Task instructions:
The expected output is every entry, copied exactly.

Start of Block

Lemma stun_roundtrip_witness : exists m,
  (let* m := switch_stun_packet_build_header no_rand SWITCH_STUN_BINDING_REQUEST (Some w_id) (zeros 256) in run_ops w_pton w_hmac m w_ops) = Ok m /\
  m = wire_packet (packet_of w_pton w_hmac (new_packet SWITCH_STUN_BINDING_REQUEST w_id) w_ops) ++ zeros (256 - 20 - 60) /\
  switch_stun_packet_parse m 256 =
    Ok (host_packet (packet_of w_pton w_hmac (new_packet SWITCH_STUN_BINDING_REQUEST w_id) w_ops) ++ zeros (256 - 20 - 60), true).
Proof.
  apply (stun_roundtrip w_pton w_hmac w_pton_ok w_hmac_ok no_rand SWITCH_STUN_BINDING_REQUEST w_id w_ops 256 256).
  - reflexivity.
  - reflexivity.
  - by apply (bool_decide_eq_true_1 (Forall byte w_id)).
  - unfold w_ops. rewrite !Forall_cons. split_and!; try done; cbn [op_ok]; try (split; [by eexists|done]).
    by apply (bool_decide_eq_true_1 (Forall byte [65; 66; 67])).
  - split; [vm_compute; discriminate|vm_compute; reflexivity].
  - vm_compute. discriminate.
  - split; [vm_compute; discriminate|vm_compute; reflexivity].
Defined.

End of Block

Task result:
Lemma stun_roundtrip_witness : exists m,
  (let* m := switch_stun_packet_build_header no_rand SWITCH_STUN_BINDING_REQUEST (Some w_id) (zeros 256) in run_ops w_pton w_hmac m w_ops) = Ok m /\
  m = wire_packet (packet_of w_pton w_hmac (new_packet SWITCH_STUN_BINDING_REQUEST w_id) w_ops) ++ zeros (256 - 20 - 60) /\
  switch_stun_packet_parse m 256 =
    Ok (host_packet (packet_of w_pton w_hmac (new_packet SWITCH_STUN_BINDING_REQUEST w_id) w_ops) ++ zeros (256 - 20 - 60), true).
Proof.
  apply (stun_roundtrip w_pton w_hmac w_pton_ok w_hmac_ok no_rand SWITCH_STUN_BINDING_REQUEST w_id w_ops 256 256).
  - reflexivity.
  - reflexivity.
  - by apply (bool_decide_eq_true_1 (Forall byte w_id)).
  - unfold w_ops. rewrite !Forall_cons. split_and!; try done; cbn [op_ok]; try (split; [by eexists|done]).
    by apply (bool_decide_eq_true_1 (Forall byte [65; 66; 67])).
  - split; [vm_compute; discriminate|vm_compute; reflexivity].
  - vm_compute. discriminate.
  - split; [vm_compute; discriminate|vm_compute; reflexivity].
Defined.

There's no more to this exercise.